## Required action
Would you return the lines from the one that contains "(** Each scope" to the last line of the entries below, exactly and with nothing added?

## Records provided
________________
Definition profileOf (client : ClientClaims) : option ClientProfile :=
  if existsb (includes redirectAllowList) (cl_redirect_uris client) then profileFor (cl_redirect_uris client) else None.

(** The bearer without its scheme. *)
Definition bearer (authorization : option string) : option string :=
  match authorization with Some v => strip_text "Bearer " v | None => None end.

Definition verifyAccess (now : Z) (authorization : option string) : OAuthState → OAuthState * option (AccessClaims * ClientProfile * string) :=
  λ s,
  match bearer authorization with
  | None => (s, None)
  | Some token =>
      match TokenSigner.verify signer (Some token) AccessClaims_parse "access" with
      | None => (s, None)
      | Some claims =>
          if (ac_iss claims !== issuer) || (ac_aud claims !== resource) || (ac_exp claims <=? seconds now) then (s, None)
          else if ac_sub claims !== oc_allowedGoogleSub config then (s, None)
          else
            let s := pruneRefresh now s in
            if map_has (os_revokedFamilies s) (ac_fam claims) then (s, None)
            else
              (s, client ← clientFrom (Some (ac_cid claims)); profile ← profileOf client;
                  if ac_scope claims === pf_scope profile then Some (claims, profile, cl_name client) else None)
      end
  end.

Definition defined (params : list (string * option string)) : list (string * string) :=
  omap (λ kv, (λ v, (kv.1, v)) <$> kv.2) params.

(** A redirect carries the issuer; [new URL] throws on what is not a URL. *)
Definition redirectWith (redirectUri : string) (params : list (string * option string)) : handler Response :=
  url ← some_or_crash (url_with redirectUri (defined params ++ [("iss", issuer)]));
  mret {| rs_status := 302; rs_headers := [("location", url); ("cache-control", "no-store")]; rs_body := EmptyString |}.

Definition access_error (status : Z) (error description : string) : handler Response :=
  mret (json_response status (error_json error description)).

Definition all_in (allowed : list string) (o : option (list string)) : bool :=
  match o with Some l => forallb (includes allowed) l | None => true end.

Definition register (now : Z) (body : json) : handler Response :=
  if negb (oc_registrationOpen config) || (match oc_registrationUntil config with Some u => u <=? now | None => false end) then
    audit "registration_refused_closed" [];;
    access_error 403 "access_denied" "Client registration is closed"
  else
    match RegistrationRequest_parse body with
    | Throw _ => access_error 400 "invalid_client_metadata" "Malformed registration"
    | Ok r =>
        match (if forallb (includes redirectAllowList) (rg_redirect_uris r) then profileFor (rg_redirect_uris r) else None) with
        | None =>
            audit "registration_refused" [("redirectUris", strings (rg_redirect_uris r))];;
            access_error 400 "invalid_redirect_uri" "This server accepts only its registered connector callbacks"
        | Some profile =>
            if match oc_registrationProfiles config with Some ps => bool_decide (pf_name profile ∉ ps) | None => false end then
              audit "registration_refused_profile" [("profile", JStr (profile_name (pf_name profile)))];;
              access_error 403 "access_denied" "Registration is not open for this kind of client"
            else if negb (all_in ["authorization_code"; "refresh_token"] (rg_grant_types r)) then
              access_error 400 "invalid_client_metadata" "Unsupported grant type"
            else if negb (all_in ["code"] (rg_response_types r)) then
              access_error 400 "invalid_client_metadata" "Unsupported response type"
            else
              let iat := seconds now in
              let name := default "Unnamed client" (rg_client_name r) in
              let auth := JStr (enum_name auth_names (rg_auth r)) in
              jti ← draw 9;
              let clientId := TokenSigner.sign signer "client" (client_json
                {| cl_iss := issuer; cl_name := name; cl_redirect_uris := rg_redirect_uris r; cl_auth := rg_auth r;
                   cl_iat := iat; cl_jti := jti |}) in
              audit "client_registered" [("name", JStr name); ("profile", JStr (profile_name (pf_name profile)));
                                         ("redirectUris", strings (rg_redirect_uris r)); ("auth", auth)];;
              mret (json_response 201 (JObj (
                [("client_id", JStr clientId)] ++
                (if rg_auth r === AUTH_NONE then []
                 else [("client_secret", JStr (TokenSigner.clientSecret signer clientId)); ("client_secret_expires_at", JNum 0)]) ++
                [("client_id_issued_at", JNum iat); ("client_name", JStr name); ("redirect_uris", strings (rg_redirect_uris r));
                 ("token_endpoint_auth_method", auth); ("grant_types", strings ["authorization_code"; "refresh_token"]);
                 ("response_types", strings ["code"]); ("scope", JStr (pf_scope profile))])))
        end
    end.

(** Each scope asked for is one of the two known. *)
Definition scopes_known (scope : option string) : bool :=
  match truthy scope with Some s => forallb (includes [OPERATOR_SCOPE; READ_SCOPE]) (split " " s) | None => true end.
________________
## Problem solution
(** Each scope asked for is one of the two known. *)
Definition scopes_known (scope : option string) : bool :=
  match truthy scope with Some s => forallb (includes [OPERATOR_SCOPE; READ_SCOPE]) (split " " s) | None => true end.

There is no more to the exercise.